Collected data:
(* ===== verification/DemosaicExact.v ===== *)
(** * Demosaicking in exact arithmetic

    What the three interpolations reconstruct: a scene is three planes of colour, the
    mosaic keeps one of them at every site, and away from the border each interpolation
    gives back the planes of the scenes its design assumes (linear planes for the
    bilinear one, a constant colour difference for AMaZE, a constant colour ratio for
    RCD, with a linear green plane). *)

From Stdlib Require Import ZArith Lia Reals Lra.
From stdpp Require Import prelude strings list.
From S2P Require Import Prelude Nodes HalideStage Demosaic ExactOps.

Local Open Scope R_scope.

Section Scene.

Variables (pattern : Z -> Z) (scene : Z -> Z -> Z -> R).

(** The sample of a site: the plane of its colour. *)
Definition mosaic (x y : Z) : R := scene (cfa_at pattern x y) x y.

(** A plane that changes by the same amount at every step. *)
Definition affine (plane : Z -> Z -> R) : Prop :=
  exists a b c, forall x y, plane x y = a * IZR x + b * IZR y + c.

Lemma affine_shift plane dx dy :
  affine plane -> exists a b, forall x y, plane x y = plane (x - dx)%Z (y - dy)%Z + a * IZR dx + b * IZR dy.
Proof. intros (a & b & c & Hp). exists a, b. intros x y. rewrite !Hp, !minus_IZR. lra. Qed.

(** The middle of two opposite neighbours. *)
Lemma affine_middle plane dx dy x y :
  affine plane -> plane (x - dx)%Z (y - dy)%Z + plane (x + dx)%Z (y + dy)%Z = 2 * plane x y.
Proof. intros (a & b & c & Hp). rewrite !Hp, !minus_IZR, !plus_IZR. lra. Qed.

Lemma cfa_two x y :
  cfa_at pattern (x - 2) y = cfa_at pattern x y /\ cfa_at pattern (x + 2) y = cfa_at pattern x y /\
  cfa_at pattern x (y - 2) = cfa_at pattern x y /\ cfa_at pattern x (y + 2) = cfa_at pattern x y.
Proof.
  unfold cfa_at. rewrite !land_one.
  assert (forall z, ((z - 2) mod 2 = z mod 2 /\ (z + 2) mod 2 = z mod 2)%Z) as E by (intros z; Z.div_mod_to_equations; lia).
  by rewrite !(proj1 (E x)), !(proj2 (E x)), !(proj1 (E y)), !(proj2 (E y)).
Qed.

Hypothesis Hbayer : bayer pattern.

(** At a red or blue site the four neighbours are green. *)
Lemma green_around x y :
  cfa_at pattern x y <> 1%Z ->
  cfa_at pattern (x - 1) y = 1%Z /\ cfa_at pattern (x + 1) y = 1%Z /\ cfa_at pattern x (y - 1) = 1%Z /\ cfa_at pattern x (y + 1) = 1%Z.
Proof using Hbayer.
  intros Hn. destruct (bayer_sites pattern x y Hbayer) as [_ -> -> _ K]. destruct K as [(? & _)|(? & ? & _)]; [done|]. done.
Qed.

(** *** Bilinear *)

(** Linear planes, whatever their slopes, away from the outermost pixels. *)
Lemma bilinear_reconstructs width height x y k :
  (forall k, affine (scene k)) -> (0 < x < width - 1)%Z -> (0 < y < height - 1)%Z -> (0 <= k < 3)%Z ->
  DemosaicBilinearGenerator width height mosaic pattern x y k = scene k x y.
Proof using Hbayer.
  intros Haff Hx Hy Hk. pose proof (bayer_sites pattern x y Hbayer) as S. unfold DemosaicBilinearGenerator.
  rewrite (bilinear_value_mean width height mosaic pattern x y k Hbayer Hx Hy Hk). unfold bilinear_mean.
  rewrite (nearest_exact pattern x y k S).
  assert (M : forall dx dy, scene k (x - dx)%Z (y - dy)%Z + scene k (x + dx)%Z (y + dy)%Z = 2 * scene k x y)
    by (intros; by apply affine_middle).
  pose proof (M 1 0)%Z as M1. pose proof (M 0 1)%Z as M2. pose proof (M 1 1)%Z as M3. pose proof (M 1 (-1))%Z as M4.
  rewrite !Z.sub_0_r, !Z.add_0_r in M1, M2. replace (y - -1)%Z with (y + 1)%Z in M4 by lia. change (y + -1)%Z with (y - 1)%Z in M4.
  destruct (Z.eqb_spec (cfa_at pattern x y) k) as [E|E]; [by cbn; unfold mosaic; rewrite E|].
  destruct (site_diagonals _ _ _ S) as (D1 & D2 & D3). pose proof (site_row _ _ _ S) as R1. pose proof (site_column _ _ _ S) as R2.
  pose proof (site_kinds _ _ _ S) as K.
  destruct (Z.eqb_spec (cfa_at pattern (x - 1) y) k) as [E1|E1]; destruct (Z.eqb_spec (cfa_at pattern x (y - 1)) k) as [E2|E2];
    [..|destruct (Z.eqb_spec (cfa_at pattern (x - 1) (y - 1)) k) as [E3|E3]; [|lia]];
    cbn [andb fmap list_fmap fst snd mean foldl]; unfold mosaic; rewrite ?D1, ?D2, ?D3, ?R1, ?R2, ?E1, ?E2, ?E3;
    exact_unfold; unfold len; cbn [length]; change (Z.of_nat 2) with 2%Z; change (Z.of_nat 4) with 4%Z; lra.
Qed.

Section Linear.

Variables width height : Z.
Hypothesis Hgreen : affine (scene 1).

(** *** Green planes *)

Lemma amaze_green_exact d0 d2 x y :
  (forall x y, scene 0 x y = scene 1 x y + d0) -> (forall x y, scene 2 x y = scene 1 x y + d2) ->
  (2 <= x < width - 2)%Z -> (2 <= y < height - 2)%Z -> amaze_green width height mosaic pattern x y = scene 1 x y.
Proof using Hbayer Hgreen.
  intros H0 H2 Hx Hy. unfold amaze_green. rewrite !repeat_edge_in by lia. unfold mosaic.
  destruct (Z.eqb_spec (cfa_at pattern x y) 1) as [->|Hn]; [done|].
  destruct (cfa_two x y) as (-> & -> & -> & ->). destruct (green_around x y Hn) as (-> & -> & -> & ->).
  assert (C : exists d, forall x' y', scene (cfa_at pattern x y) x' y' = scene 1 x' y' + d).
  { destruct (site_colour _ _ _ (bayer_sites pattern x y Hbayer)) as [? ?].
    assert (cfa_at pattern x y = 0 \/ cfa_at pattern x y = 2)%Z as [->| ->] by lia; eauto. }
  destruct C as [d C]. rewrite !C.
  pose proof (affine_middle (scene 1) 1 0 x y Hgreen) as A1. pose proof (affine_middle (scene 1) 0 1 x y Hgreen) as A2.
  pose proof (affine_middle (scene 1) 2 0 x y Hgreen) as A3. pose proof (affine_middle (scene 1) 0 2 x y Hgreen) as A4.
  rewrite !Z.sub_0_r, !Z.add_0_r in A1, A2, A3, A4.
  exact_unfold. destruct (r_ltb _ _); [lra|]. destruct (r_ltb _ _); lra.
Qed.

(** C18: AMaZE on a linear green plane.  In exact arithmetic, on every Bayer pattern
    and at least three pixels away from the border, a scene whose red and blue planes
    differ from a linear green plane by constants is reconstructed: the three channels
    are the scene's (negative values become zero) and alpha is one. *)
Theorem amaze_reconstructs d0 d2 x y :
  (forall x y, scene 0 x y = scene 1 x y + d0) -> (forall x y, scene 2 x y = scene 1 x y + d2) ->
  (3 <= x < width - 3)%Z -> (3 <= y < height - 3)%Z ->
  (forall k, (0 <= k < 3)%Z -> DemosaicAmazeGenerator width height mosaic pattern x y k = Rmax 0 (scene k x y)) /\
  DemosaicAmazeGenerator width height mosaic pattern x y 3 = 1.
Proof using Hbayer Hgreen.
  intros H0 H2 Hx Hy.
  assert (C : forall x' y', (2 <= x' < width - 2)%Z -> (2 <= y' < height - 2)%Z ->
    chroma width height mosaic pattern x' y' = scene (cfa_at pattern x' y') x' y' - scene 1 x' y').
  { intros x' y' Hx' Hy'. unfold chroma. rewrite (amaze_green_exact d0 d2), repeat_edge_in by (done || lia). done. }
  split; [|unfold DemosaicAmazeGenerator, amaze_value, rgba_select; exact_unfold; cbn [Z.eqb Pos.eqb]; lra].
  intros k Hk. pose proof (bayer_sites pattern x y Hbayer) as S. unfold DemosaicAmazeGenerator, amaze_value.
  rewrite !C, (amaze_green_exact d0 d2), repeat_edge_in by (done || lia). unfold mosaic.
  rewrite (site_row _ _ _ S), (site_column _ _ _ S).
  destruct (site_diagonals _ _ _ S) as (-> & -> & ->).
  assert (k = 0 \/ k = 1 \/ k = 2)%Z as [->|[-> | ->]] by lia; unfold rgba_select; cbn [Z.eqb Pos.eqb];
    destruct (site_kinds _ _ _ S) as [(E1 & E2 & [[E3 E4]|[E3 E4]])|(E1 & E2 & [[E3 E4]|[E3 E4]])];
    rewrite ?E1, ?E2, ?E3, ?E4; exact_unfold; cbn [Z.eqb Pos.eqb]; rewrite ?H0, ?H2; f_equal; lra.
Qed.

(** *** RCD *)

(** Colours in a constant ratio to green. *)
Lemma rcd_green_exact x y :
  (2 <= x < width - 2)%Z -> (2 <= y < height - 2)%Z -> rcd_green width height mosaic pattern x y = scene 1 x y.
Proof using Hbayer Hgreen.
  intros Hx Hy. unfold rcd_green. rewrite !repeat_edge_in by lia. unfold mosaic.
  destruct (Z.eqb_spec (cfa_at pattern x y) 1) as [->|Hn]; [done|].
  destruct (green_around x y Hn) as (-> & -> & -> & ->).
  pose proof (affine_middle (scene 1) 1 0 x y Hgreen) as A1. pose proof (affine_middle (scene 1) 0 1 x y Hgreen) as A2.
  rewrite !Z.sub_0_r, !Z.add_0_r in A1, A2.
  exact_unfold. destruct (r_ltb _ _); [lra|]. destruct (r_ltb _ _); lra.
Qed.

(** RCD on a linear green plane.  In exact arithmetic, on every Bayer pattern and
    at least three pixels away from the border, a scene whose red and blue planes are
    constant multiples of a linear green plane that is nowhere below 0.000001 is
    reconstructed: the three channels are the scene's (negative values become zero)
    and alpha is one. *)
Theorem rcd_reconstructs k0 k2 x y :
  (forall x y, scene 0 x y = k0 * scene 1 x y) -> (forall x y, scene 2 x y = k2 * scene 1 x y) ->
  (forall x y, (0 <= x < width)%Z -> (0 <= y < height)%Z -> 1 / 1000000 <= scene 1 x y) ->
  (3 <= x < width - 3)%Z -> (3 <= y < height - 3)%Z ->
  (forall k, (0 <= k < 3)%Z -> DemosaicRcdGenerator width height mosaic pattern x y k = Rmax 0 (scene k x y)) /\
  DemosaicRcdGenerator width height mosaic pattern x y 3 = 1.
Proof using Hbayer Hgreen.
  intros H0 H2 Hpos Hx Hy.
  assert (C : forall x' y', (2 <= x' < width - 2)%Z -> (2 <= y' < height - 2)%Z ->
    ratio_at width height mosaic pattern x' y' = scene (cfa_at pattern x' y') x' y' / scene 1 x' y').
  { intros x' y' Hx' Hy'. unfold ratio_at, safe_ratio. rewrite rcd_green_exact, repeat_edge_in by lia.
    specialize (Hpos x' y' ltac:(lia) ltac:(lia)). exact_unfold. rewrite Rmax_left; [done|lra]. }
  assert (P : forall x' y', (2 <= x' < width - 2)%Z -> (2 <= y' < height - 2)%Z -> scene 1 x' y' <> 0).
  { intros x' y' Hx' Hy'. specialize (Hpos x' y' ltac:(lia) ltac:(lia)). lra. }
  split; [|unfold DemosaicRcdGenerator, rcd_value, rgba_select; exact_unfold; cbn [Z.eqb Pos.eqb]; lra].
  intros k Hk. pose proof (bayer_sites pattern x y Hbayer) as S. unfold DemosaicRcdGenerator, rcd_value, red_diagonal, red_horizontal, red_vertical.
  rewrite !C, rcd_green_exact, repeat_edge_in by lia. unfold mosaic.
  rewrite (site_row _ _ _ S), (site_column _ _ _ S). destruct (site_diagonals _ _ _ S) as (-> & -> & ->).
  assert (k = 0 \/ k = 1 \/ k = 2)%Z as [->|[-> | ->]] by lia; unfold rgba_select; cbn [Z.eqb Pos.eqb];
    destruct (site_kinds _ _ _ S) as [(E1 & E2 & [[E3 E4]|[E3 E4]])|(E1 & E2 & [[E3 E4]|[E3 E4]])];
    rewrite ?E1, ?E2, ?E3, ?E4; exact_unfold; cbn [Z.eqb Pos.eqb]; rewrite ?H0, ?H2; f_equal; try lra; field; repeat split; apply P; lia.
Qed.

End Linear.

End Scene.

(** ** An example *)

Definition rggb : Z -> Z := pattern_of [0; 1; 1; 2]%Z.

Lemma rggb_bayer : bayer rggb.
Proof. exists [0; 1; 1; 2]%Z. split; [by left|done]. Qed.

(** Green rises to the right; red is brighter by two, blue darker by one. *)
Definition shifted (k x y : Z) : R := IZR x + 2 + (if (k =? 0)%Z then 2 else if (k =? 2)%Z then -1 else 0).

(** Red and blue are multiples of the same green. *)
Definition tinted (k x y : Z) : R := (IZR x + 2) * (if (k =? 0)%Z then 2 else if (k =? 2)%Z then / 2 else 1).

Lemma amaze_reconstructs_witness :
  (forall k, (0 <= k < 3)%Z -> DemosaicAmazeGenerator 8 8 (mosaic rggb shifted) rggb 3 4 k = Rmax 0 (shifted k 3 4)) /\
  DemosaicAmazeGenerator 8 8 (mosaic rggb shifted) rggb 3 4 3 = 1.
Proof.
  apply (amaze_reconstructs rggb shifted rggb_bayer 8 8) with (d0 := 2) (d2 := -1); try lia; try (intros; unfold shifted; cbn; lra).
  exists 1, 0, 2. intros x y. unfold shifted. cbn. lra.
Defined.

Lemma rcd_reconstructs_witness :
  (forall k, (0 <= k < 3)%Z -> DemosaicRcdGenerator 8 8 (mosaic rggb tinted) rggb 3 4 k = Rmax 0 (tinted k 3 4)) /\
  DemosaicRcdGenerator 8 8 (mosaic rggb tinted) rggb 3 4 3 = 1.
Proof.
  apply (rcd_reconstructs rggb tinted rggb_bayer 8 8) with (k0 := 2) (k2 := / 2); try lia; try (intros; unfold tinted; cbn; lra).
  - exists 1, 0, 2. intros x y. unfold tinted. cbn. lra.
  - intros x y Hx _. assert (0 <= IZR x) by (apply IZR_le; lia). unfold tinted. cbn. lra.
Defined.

TASK TO COMPLETE:
Nothing beyond the line that contains "mosaic keeps one" belongs in the answer; reproduce the entries exactly from their first line through it.

TASK SOLUTION:
(* ===== verification/DemosaicExact.v ===== *)
(** * Demosaicking in exact arithmetic

    What the three interpolations reconstruct: a scene is three planes of colour, the
    mosaic keeps one of them at every site, and away from the border each interpolation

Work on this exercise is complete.